A couple, Sam & Elly, escape the invasion and flee to the forests of California, while machinations and betrayals galore take place between the reptilian (Annunakii Draco) and the global government, which is the CUSA. All are connected by Bloodline genetics, and the goal is to consolidate resources of the planet before the shift occurs (12/21/2012) and prepare for a new world when the smoke and ash, tidal wave and earthquakes finish.

(The reptilians are the genetic masters, the Mom And Pop creators of the race of all humankind.)

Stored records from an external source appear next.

Lemma page_perm_norm pm i :
  physmap_ok pm →
  page_perm pm i = 2 ↔
    VM_USERLO_PI ≤ i < VM_USERHI_PI
    ∧ ∃ k r, pmmap_list pm !! k = Some r ∧ pm_type r = MEM_RAM
        ∧ pm_start r ≤ i * PAGESIZE ∧ (i + 1) * PAGESIZE ≤ pm_end r
        ∧ ∀ k' r', (k' < k)%nat → pmmap_list pm !! k' = Some r' →
            ¬ (pm_start r' ≤ i * PAGESIZE ∧ (i + 1) * PAGESIZE ≤ pm_end r').
Proof.
  intros Hok. unfold page_perm.
  destruct (Z.ltb_spec i VM_USERLO_PI); cbn [orb]; [lia|].
  destruct (Z.leb_spec VM_USERHI_PI i); cbn [orb]; [lia|].
  assert (∀ k r, pmmap_list pm !! k = Some r →
    holds_page pm i (Z.of_nat k) = true
    ↔ pm_start r ≤ i * PAGESIZE ∧ (i + 1) * PAGESIZE ≤ pm_end r) as Hh.
  { intros k r Hk. destruct (region_end pm (Z.of_nat k) r Hok) as (H1 & H2 & _); [lia| |].
    { by rewrite Nat2Z.id. }
    unfold holds_page, VM_USERLO_PI, VM_USERHI_PI, PAGESIZE in *. rewrite H2, H1.
    rewrite (u32_small (i * 4096)), (u32_small ((i + 1) * 4096))
      by (unfold is_u32, two32; lia).
    by rewrite andb_true_iff, !Z.leb_le. }
  destruct Hok as [Hf Hn] eqn:Eok. clear Eok. unfold get_size. rewrite Hn, Nat2Z.id.
  destruct (pmem_find_range_spec (length (pmmap_list pm)) pm i 0 0)
    as [(k & Hk & Hhk & Hno & ->)|[Hno Hr]].
  - destruct (lookup_lt_is_Some_2 (pmmap_list pm) (Z.to_nat k)) as [r Hr]; [lia|].
    assert (physmap_ok pm) as Hok' by done.
    destruct (region_end pm k r Hok') as (_ & _ & _ & Hu & _); [lia|done|].
    rewrite Hu. rewrite <- (Z2Nat.id k) in Hhk by lia. apply (Hh _ _ Hr) in Hhk.
    assert (∀ k' r', (k' < Z.to_nat k)%nat → pmmap_list pm !! k' = Some r' →
      ¬ (pm_start r' ≤ i * PAGESIZE ∧ (i + 1) * PAGESIZE ≤ pm_end r')) as Hfirst.
    { intros k' r' Hk' Hr' Ht%(Hh _ _ Hr'). rewrite Hno in Ht; [done|lia]. }
    destruct (Z.eqb_spec (pm_type r) MEM_RAM); cbn [cbool Z.eqb andb]; (split; [|]).
    + intros _. destruct Hhk. split; [lia|]. exists (Z.to_nat k), r. by split_and!.
    + done.
    + done.
    + intros [_ (k1 & r1 & Hr1 & Ht1 & Hs1 & He1 & Hno1)].
      destruct (lt_eq_lt_dec k1 (Z.to_nat k)) as [[Hlt| ->]|Hlt].
      * by destruct (Hfirst k1 r1).
      * congruence.
      * by destruct (Hno1 (Z.to_nat k) r).
  - destruct (pmem_find_range _ _ _ _ _ _) as [flag u]. cbn in Hr. subst flag. cbn.
    split; [done|]. intros [_ (k1 & r1 & Hr1 & _ & Hs1 & He1 & _)].
    assert (k1 < length (pmmap_list pm))%nat by (by eapply lookup_lt_Some).
    specialize (Hno (Z.of_nat k1)). rewrite (proj2 (Hh _ _ Hr1)) in Hno by done.
    discriminate Hno. lia.
Qed.

Lemma page_perm_cases pm i : page_perm pm i = 0 ∨ page_perm pm i = 1 ∨ page_perm pm i = 2.
Proof. unfold page_perm. destruct (_ || _); [auto|]. repeat case_match; auto. Qed.

(** [pmem_init] returns whenever the map was read, within the bounds of [AT]. *)
Lemma wp_pmem_init m mbi pm Q :
  pmmap_init m mbi boot_physmap = Ok (tt, pm) →
  (∀ at_, let nps := pmem_max_page (Z.to_nat (get_size pm)) pm 0 0 in
     0 ≤ nps ≤ AT_SIZE →
     (∀ i, 0 ≤ i < nps → aget at_ i = At (page_perm pm i) 0) →
     (∀ i, aget at_ i = zero ∨ aget at_ i = At (page_perm pm i) 0) →
     Q tt (Pmm released nps at_ 262144 pm)) →
  wp (pmem_init m mbi) Q boot_pmm.
Proof.
  intros Hinit HQ. pose proof (pmmap_init_ok _ _ _ Hinit) as Hok.
  unfold pmem_init, mem_spinlock_init, set_nps. wp_step. wp_step.
  apply (run_wp _ _ _ _ _ Hinit). wp_steps. wp_lock. wp_steps. cbn.
  set (nps := pmem_max_page _ _ _ _) in *.
  assert (0 ≤ nps ≤ AT_SIZE) as Hn.
  { unfold nps. pose proof (pmem_max_page_bound (Z.to_nat (get_size pm)) pm 0 0 Hok).
    unfold AT_SIZE in *. lia. }
  apply (wp_for_range (λ j s, ∃ at_, s = Pmm released nps at_ 262144 pm
    ∧ (∀ i, 0 ≤ i < j → aget at_ i = At (page_perm pm i) 0)
    ∧ ∀ i, aget at_ i = zero ∨ aget at_ i = At (page_perm pm i) 0)).
  - lia.
  - exists ∅. split_and!; [done|lia|by left].
  - intros j s Hj (at_ & -> & Hat & Hal).
    assert (pmem_init_page pm j = at_set_perm j (page_perm pm j)) as ->.
    { unfold pmem_init_page, page_perm. repeat case_match; done. }
    unfold at_set_perm. wp_steps. exists (<[j := At (page_perm pm j) 0]> at_).
    split_and!; [done| |]; intros i.
    + intros Hi. destruct (decide (i = j)) as [->|]; aget_simpl; [done|]. apply Hat. lia.
    + rewrite aget_insert. case_decide; [subst; by right|done].
  - intros s (at_ & -> & Hat & Hal). by apply HQ.
Qed.

(** ** Claims *)

(** A boot memory with two e820 entries: 639 KiB of low memory and RAM from
    1 MiB up to 0x7ff00000. *)
Definition sample_mboot : mem :=
  let m := write32 (write32 ∅ (4096 + 44) 48) (4096 + 48) 8192 in
  let m := write32 (write32 (write32 m (8192 + 4) 0) (8192 + 12) 654336) (8192 + 20) 1 in
  write32 (write32 (write32 m (8216 + 4) 1048576) (8216 + 12) 2145386496) (8216 + 20) 1.

(** The state with [n] pages in which exactly the pages of [l] are free. *)
Definition sample_pmm (n last : Z) (l : list Z) : pmm :=
  Pmm released n (list_to_map ((λ i, (i, At 2 0)) <$> l)) last boot_physmap.

(** C39: [pmem_init] returns whenever the memory map could be read, stays within
    [AT], and makes a page allocatable exactly when it lies in the user part of
    the address space and the first region of the map that holds it whole is
    RAM; no page starts out allocated. *)
Theorem pmem_init_correct (m : mem) (mbi : Z) (pm : physmap) :
  pmmap_init m mbi boot_physmap = Ok (tt, pm) →
  ∃ s, pmem_init m mbi boot_pmm = Ok (tt, s)
    ∧ 0 ≤ NUM_PAGES s ≤ AT_SIZE ∧ pmm_map s = pm ∧ unlocked (mem_lk s)
    ∧ ∀ i, 0 ≤ i < NUM_PAGES s →
        free_page s i = true ↔
          VM_USERLO_PI ≤ i < VM_USERHI_PI
          ∧ ∃ k r, pmmap_list pm !! k = Some r ∧ pm_type r = MEM_RAM
              ∧ pm_start r ≤ i * PAGESIZE ∧ (i + 1) * PAGESIZE ≤ pm_end r
              ∧ ∀ k' r', (k' < k)%nat → pmmap_list pm !! k' = Some r' →
                  ¬ (pm_start r' ≤ i * PAGESIZE ∧ (i + 1) * PAGESIZE ≤ pm_end r').
Proof.
  intros Hinit. pose proof (pmmap_init_ok _ _ _ Hinit) as Hok.
  edestruct (wp_run (pmem_init m mbi)) as ([] & s & Hs & HQ).
  { apply (wp_pmem_init m mbi pm
      (λ _ s, 0 ≤ NUM_PAGES s ≤ AT_SIZE ∧ pmm_map s = pm ∧ unlocked (mem_lk s)
        ∧ ∀ i, 0 ≤ i < NUM_PAGES s → aget (AT s) i = At (page_perm pm i) 0) Hinit).
    intros at_ nps Hn Hat _. cbn. split_and!; try done; lia. }
  destruct HQ as (Hn & Hpm & Hlk & Hat). exists s. split_and!; try done; try lia.
  intros i Hi. rewrite <- (page_perm_norm pm i Hok). unfold free_page.
  rewrite Hat by done. unfold is_norm. cbn.
  destruct (page_perm_cases pm i) as [->|[->| ->]]; done.
Qed.

Lemma pmem_init_correct_witness :
  ∃ pm s, pmem_init sample_mboot 4096 boot_pmm = Ok (tt, s) ∧ pmm_map s = pm
    ∧ length (pmmap_list pm) = 2%nat.
Proof.
  destruct (pmmap_init sample_mboot 4096 boot_physmap) as [[[] pm]|e] eqn:E;
    [|by vm_compute in E].
  destruct (pmem_init_correct _ _ pm E) as (s & Hs & _ & Hpm & _).
  exists pm, s. split_and!; [exact Hs|exact Hpm|]. clear Hs. revert E. vm_compute.
  by intros [= <-].
Defined.

(** [palloc] is next-fit and safe: it returns the first free page above the
    last one handed out, marks that page and no other as allocated, and returns
    0 exactly when there is no free page between there and the end. *)
Theorem palloc_next_fit (s : pmm) :
  pmm_ok s →
  ∃ r s', palloc s = Ok (r, s') ∧ pmm_ok s' ∧ last_palloc_index s' = r
    ∧ (∀ i, last_palloc_index s < i < (if r =? 0 then NUM_PAGES s else r) →
            free_page s i = false)
    ∧ (r = 0 ∨ (last_palloc_index s < r < NUM_PAGES s ∧ free_page s r = true))
    ∧ (∀ i, free_page s' i = free_page s i && negb ((i =? r) && negb (r =? 0)))
    ∧ (∀ i, perm (aget (AT s') i) = perm (aget (AT s) i)).
Proof.
  intros Hok. apply wp_run, wp_palloc; [done|]. intros r Hr Hno. destruct Hok as [Hl Hn Hi].
  split_and!; [apply palloc_post_ok; [done|lia]|done|done|done| |]; intros i.
  - destruct (Z.eqb_spec r 0) as [->|]; cbn [negb].
    + by rewrite andb_false_r, andb_true_r.
    + by rewrite free_page_palloc_post, andb_true_r.
  - cbn. case_cmp; [done|]. rewrite aget_insert. by case_decide as E; [rewrite E|].
Qed.

(** Allocation does not starve: when some page is free, one of two
    consecutive calls of [palloc] returns a page (the first call may only find
    that none is left above the last one handed out, and then restarts the
    search from the bottom). *)
Lemma palloc_retry_finds (s : pmm) (i : Z) :
  pmm_ok s → 0 < i < NUM_PAGES s → free_page s i = true →
  ∃ r1 s1, palloc s = Ok (r1, s1)
    ∧ (r1 ≠ 0 ∨ ∃ r2 s2, palloc s1 = Ok (r2, s2) ∧ r2 ≠ 0).
Proof.
  intros Hok Hi Hf. apply wp_run, wp_palloc; [done|]. intros r Hr Hno.
  destruct Hr as [->|[? ?]]; [|left; destruct Hok; lia]. right.
  assert (pmm_ok (palloc_post s 0)) as Hok' by (apply palloc_post_ok; [done|lia]).
  destruct (wp_run palloc (λ r _, r ≠ 0) (palloc_post s 0)) as (r2 & s2 & E & H2);
    [|by exists r2, s2].
  apply wp_palloc; [done|]. cbn. intros r [->|[? ?]] Hno2; [|lia].
  assert (free_page (palloc_post s 0) i = free_page s i) as E by done.
  rewrite <- E, Hno2 in Hf; [done|cbn; lia].
Qed.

At that time, the Illuminators will emerge from their fortified bunkers, reap the harvest of renewed resources and begin the re-indoctrination of the survivors towards a belief in orthodox established religious themes, induced by holographic “visitations.” (Second coming, etc)

These are control measures, implemented to insure compliance in all matters dealing with security of the Council of Thirteen (Illuminators), who have previously been the shadow controllers of all activity on Earth, and plan to remain in control.

It is complicated, for sure, but it works. The main theme that I try to establish is that fear is not a natural emotion, and that is imposed purposefully, to control everyone and everything. The book explores themes of god, souls, spiritual beings and our part in this natural way that has been hidden from us for a great many thousands of years.

A ton of characters, and I invent a language, too. Great fun! There are also some steamy love scenes. I had fun, and I think a bit more effort and I’ll have it ready.